> Records provided
==================================================
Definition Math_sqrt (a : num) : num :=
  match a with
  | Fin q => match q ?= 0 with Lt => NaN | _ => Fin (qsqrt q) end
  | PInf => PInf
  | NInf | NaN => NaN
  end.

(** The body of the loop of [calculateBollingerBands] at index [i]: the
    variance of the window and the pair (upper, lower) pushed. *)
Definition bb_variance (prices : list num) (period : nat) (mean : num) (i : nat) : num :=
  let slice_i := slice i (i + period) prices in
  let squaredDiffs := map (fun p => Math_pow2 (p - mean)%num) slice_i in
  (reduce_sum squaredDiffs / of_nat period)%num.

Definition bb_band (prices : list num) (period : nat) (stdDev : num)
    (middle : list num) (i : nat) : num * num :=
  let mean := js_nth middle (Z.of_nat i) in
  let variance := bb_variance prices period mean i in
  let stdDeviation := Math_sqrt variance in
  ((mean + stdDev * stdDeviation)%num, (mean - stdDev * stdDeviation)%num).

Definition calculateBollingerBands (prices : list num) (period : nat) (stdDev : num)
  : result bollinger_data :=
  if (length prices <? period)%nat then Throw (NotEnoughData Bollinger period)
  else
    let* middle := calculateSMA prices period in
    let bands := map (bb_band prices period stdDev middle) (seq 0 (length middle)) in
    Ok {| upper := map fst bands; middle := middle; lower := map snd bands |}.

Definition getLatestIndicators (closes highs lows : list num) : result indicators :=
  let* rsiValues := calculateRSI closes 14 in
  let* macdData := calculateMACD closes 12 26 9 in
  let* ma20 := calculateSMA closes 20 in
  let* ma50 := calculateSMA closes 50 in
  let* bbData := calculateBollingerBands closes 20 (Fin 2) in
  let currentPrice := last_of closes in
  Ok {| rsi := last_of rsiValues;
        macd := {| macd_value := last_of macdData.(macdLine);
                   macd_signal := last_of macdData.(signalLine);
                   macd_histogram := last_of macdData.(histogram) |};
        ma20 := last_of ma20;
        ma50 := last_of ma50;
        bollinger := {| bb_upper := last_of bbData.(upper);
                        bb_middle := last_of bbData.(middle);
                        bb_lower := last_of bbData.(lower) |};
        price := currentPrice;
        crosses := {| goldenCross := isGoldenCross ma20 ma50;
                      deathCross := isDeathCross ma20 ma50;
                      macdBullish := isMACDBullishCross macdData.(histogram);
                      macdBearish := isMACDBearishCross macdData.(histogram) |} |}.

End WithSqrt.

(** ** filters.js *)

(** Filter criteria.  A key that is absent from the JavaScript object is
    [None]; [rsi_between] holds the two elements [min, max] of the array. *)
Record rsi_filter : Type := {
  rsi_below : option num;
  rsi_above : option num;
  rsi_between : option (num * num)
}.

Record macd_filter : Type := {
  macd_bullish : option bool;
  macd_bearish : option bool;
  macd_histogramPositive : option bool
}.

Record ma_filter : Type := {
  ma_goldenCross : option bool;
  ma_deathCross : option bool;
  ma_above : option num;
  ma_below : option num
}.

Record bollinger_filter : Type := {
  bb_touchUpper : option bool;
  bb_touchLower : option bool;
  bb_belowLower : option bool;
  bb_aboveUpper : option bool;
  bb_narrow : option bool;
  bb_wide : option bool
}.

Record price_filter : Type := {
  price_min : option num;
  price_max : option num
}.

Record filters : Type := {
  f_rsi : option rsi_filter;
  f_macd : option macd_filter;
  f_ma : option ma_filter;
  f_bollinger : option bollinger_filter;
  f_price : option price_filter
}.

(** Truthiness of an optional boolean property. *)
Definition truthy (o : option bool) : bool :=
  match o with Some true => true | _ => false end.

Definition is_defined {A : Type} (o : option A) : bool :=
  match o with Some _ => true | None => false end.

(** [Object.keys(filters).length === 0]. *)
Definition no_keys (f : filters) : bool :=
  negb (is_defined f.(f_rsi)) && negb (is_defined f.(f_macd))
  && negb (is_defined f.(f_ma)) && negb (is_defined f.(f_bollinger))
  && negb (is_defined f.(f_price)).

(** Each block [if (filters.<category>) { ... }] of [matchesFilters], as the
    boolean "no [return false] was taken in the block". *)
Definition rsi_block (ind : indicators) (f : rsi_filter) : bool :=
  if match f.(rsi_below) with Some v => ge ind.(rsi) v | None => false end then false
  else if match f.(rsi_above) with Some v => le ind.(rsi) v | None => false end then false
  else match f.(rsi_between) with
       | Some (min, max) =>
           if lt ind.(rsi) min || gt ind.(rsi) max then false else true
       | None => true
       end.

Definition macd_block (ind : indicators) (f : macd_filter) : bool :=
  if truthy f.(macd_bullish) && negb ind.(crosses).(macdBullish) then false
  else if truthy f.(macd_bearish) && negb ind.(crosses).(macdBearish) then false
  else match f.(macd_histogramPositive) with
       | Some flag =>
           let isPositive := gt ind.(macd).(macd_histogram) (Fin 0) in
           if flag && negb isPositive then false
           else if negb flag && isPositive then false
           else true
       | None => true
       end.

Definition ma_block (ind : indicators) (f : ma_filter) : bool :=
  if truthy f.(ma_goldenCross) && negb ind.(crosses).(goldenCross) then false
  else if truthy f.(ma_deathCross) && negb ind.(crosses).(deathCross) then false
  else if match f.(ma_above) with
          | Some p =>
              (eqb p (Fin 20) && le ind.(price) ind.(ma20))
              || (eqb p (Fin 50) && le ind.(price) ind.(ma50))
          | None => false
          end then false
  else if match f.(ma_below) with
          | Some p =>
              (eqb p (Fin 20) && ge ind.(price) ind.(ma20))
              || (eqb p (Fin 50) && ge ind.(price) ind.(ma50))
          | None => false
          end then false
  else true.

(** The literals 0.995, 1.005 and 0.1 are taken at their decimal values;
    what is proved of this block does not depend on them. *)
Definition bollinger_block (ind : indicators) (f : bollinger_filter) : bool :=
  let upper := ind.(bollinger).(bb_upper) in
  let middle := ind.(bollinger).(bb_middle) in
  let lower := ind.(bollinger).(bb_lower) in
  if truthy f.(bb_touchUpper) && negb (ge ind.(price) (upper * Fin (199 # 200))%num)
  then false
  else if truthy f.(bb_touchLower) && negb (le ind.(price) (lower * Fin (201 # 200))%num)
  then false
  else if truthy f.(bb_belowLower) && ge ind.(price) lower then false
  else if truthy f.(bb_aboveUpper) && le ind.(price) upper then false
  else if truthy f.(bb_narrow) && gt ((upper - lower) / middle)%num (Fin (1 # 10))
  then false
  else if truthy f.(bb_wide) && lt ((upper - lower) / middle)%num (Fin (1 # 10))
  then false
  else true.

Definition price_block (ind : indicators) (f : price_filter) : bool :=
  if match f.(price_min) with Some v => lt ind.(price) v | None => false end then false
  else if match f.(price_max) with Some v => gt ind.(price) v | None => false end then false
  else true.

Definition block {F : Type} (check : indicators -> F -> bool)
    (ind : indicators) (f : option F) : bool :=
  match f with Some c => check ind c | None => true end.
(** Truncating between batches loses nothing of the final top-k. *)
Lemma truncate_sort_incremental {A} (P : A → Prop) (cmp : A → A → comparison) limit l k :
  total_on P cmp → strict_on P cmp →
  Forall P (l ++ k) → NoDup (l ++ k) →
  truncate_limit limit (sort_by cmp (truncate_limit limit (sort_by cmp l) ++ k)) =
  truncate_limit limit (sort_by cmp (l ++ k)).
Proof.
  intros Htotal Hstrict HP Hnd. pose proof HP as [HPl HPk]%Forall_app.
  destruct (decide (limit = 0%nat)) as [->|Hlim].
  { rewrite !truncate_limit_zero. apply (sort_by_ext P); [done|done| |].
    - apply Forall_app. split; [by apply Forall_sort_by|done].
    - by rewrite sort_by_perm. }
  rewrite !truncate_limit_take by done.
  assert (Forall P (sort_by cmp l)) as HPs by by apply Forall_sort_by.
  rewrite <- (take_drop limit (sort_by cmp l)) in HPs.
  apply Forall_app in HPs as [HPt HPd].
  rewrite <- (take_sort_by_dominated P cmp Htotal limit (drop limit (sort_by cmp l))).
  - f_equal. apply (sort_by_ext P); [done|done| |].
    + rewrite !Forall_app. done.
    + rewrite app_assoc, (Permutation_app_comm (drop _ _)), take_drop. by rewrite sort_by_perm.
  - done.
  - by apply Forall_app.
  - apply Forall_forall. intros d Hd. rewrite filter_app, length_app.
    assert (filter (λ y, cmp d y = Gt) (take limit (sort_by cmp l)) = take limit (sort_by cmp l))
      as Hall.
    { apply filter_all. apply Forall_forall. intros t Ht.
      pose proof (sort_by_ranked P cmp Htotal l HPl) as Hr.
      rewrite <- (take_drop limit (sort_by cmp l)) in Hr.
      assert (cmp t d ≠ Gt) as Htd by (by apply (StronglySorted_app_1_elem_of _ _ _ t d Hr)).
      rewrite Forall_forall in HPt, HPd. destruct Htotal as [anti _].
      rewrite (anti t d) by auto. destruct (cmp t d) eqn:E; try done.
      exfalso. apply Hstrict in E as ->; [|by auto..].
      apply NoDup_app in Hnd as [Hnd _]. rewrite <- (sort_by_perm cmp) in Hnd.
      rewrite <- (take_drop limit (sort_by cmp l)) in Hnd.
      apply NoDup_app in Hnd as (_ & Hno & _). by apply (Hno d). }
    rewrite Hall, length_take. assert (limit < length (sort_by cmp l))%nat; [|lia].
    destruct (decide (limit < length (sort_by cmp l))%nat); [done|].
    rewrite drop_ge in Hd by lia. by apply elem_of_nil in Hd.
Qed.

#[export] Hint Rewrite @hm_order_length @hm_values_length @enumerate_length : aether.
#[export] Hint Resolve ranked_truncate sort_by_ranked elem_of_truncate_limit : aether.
==================================================
The listing above holds a line with "Definition truthy (o" and a line with "Definition no_keys (f". Print the stretch from the first through the second, exactly and alone.

> Answer to this exercise
Definition truthy (o : option bool) : bool :=
  match o with Some true => true | _ => false end.

Definition is_defined {A : Type} (o : option A) : bool :=
  match o with Some _ => true | None => false end.

(** [Object.keys(filters).length === 0]. *)
Definition no_keys (f : filters) : bool :=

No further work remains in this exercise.